No dia marcado, dentro dos dormitórios reservados aos soldados, o burbúrio foi generalizado:

— Que maravilha! Que maravilha! — estava eufórico David.

— Porque tanta animação? É só um baile — bem mais contido estava Villas.

— Ah, fala sério! Você não viu o tanto de convidados, principalmente garotas?

— Ainda bem que permitiram que os familiares trouxessem convidados, se dependesse das garotas daqui, seria um fiasco total.

— Nem tanto Villas, tem umas até apresentáveis.

— Algumas sim, mas e as outras? Tem cada figura... — o comentário veio seguido de uma careta.

— A Penelope! A Penélope é uma gata. — elegeu, David.

— É, concordo! E algumas que andam com ela. Agora a Mary é horrível. E o que me diz da esquisitona da Guynive? Deus amado, tem que ter estômago pra encarar — analisou, Villas.

— Dizem que depois de alguns tragos não existe mulher feia.

— Olha David, nesses casos aí os drinques serão servidos em galões. — as gargalhadas ecoavam pelo dormitório.

— Ainda vai queimar a língua e namorar com uma delas — praguejou e depois pediu: — Agora deixa de coisa e me ajuda aqui com essa gravata.

— Monta e desmonta um rifle de olhos fechados e em tempo recorde, mas sofre pra colocar uma gravata?

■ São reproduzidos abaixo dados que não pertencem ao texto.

Lemma between_one text i c :
  nth_error text i = Some c -> between text i (S i) = [c].
Proof.
  intros H. rewrite between_nat. replace (S i - i) with 1 by lia.
  rewrite <- (Nat.add_0_r i) in H. rewrite <- nth_error_skipn in H.
  destruct (skipn i text) as [|x l]; [discriminate|].
  simpl in H. now injection H as ->.
Qed.

Lemma context_nat text s e :
  context text s e =
  between text (s - 40) (Nat.min (length text) (e + 40)).
Proof.
  unfold context, between, len. f_equal; lia.
Qed.

(** X5: the context of a span is the span with the 40 characters before it
    and the 40 characters after it, fewer where the text starts or ends
    earlier. *)
Theorem context_window text s e :
  s <= e <= length text ->
  context text s e =
    between text (s - 40) s ++ between text s e
    ++ between text e (Nat.min (length text) (e + 40)) /\
  length (between text (s - 40) s) = Nat.min s 40 /\
  length (between text s e) = e - s /\
  length (between text e (Nat.min (length text) (e + 40)))
  = Nat.min (length text - e) 40.
Proof.
  intros H. rewrite context_nat. repeat split.
  - rewrite (between_split text (s - 40) s) by lia.
    now rewrite (between_split text s e) by lia.
  - rewrite length_between by lia. lia.
  - now rewrite length_between by lia.
  - rewrite length_between by lia. lia.
Qed.

Lemma lstrip_app_solid a c x :
  isspace db c = false ->
  lstrip db (a ++ c :: x) = lstrip db a ++ c :: x.
Proof.
  intros Hc. induction a as [|y a IH]; simpl.
  - now rewrite Hc.
  - destruct (isspace db y); [exact IH|reflexivity].
Qed.

Lemma rstrip_app_solid y c b :
  isspace db c = false ->
  rstrip db (y ++ c :: b) = y ++ c :: rstrip db b.
Proof.
  intros Hc. unfold rstrip.
  rewrite rev_app_distr. simpl. rewrite <- app_assoc. simpl.
  rewrite lstrip_app_solid by assumption.
  rewrite rev_app_distr. simpl. rewrite rev_involutive, <- app_assoc.
  reflexivity.
Qed.

Lemma solid_at text i :
  i < length text -> space_at db text i = false ->
  exists c, nth_error text i = Some c /\ isspace db c = false.
Proof.
  intros Hi Hs. unfold space_at in Hs.
  destruct (nth_error text i) as [c|] eqn:E.
  - eauto.
  - apply nth_error_None in E. lia.
Qed.

(** Stripping leaves alone what stands between two characters that are not
    white space. *)
Lemma strip_solid a m b c m1 m2 d :
  m = c :: m1 -> m = m2 ++ [d] ->
  isspace db c = false -> isspace db d = false ->
  strip db (a ++ m ++ b) = lstrip db a ++ m ++ rstrip db b.
Proof.
  intros E1 E2 Hc Hd. unfold strip.
  assert (L : lstrip db (a ++ m ++ b) = lstrip db a ++ m ++ b).
  { rewrite E1. cbn [app]. now apply lstrip_app_solid. }
  rewrite L, E2.
  replace (lstrip db a ++ (m2 ++ [d]) ++ b)
    with ((lstrip db a ++ m2) ++ d :: b)
    by (now rewrite <- !app_assoc).
  rewrite rstrip_app_solid by assumption.
  now rewrite <- !app_assoc.
Qed.

(** The snippet of a span whose first and last characters are not white
    space. *)
Lemma snippet_shape text s e :
  s < e <= length text ->
  space_at db text s = false -> space_at db text (e - 1) = false ->
  snippet_of db text (s, e) =
    lstrip db (between text (s - 40) s) ++ between text s e
    ++ rstrip db (between text e (Nat.min (length text) (e + 40))).
Proof.
  intros H Hs He. unfold snippet_of. cbn [fst snd].
  destruct (context_window text s e) as [-> _]; [lia|].
  destruct (solid_at text s) as (c & Hc & Sc); [lia|assumption|].
  destruct (solid_at text (e - 1)) as (d & Hd & Sd); [lia|assumption|].
  apply strip_solid with (c := c) (d := d) (m1 := between text (S s) e)
                         (m2 := between text s (e - 1));
    try assumption.
  - rewrite (between_split text s (S s) e) by lia.
    now rewrite (between_one text s c Hc).
  - rewrite (between_split text s (e - 1) e) by lia. f_equal.
    replace e with (S (e - 1)) at 2 by lia. now apply between_one.
Qed.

É David, estamos mal... — ambos gargalharam.

Não tão distante dali, no dormitório feminino, as inúmeras conversas também seguiam em alto e bom som:

— Não acredito Penelope, você pintou as unhas de vermelho?

— E recomendaria que a senhorita fizesse o mesmo.

— Ah, eu não tenho essa moral toda não — Doroth falou segurando o riso.

— Como não? Vez ou outra está com algum oficial. Se isso não for moral...

­— Mas a cor é muito chamativa.

— É mesmo? — Penélope lançava um olhar sarcástico.

— Sabe que tento ser discreta em público, mas em oculto... — as risadas foram contidas.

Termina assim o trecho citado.